* [WHAT TO PRODUCE]:
Consider the listing below. Extract exactly the lines from the line containing "(** *** Submitting runs *)" to the line containing "split; intros [Hf", both included.

Top of MATERIAL FOR THIS TASK

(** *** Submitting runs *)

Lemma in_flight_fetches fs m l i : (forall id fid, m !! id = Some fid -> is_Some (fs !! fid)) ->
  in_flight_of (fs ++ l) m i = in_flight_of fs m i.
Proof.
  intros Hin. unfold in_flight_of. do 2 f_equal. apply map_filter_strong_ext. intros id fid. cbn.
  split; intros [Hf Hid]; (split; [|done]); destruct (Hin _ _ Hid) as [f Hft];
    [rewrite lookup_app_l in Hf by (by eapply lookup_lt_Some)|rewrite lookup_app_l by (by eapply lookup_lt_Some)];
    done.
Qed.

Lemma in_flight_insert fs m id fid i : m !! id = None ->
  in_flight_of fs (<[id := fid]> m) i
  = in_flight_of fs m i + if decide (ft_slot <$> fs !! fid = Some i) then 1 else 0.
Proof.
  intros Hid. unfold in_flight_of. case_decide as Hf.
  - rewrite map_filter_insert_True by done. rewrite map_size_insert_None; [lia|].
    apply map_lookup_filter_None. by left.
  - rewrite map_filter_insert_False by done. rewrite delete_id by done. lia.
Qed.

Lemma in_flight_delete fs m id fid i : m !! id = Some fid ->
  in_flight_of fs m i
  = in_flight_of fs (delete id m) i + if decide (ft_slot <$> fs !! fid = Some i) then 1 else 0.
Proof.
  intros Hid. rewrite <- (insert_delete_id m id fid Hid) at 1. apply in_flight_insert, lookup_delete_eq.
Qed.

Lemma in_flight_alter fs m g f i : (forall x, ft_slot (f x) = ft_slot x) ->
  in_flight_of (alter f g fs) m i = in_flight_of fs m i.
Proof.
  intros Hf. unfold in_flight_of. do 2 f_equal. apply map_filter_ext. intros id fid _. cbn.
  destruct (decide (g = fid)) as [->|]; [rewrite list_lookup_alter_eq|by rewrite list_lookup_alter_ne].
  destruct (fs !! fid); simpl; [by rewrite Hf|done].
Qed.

Bottom of MATERIAL FOR THIS TASK
Top of MATERIAL FOR THIS TASK

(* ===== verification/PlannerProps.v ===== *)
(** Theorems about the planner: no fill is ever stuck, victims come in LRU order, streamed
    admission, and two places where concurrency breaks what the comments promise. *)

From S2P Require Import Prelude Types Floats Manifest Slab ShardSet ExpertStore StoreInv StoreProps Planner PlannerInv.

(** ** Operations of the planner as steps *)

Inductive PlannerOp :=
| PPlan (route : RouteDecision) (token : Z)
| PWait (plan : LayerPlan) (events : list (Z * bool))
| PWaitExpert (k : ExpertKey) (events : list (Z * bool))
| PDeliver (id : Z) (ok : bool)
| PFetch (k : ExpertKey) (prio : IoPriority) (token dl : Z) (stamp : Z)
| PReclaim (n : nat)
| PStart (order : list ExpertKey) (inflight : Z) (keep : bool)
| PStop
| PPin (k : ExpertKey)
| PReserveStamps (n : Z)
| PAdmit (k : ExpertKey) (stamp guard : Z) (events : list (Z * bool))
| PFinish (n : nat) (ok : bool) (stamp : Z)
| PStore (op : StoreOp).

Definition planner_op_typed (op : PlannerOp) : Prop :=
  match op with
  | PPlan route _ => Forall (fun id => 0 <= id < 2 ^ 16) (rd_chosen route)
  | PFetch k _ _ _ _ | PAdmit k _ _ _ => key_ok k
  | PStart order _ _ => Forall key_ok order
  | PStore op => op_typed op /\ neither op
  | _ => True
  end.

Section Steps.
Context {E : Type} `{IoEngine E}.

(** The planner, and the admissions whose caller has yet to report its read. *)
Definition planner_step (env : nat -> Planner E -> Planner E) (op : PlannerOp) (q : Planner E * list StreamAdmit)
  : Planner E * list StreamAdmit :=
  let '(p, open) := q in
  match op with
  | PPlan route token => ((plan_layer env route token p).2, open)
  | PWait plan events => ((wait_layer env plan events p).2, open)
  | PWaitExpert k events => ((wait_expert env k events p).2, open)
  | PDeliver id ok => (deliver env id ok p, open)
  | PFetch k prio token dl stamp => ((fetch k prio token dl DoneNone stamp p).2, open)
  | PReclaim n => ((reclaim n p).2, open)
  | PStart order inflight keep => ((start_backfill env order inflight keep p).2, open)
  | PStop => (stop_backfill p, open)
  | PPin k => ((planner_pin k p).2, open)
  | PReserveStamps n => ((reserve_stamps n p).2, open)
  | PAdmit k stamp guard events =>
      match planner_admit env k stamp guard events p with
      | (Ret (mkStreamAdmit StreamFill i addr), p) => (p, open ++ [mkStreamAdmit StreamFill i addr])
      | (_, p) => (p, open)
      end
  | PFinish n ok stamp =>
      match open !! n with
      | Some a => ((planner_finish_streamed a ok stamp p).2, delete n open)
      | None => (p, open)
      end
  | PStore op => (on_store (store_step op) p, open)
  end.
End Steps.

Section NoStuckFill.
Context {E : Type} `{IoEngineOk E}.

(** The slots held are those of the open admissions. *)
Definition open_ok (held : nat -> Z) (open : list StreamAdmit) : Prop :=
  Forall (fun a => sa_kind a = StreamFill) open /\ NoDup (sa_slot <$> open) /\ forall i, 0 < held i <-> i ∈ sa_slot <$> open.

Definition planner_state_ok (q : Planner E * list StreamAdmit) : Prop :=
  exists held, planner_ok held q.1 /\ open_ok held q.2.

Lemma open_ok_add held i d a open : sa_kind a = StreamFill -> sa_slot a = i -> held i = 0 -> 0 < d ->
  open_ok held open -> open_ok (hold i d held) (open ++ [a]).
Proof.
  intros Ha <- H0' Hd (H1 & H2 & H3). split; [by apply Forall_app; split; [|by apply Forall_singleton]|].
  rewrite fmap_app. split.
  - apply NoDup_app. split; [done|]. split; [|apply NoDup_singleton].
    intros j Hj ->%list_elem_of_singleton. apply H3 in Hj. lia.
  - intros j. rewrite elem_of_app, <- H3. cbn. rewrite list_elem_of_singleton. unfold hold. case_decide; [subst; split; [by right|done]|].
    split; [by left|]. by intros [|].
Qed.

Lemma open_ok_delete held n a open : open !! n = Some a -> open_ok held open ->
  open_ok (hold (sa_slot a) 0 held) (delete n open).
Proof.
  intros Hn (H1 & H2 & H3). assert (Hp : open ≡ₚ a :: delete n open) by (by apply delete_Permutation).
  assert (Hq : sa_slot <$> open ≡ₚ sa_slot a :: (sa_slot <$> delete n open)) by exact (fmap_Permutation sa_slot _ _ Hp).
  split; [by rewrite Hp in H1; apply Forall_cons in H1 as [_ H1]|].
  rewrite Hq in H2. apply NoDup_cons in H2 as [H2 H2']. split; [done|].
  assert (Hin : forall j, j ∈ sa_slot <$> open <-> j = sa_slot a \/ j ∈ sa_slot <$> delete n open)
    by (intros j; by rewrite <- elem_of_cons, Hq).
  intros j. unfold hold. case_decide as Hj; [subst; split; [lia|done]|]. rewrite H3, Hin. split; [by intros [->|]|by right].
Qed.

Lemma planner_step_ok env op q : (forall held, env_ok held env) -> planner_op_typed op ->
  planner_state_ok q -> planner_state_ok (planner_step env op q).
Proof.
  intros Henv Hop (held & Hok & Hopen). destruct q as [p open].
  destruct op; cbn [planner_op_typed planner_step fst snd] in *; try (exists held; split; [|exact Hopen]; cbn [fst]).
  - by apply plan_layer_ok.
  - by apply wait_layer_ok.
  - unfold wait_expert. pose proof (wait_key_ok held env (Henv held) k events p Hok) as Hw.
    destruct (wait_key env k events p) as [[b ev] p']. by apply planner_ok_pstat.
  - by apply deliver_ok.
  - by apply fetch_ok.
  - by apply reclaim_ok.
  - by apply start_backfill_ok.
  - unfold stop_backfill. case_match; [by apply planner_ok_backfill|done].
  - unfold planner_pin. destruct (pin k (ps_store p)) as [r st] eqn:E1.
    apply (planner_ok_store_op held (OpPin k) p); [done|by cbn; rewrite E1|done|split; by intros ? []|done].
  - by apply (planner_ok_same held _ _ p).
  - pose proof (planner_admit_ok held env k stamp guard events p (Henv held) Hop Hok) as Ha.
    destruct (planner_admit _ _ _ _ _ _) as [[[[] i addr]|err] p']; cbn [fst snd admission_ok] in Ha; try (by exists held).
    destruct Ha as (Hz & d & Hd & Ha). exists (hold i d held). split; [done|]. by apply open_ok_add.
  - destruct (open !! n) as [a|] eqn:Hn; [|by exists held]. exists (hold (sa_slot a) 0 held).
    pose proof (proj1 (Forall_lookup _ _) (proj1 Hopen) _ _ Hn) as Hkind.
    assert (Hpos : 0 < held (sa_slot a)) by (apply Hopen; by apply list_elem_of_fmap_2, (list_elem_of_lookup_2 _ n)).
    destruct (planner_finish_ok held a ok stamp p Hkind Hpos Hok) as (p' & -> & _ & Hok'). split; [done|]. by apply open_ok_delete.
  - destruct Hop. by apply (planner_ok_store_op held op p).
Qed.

Bottom of MATERIAL FOR THIS TASK

* [TASK RESPONSE]:
(** *** Submitting runs *)

Lemma in_flight_fetches fs m l i : (forall id fid, m !! id = Some fid -> is_Some (fs !! fid)) ->
  in_flight_of (fs ++ l) m i = in_flight_of fs m i.
Proof.
  intros Hin. unfold in_flight_of. do 2 f_equal. apply map_filter_strong_ext. intros id fid. cbn.
  split; intros [Hf Hid]; (split; [|done]); destruct (Hin _ _ Hid) as [f Hft];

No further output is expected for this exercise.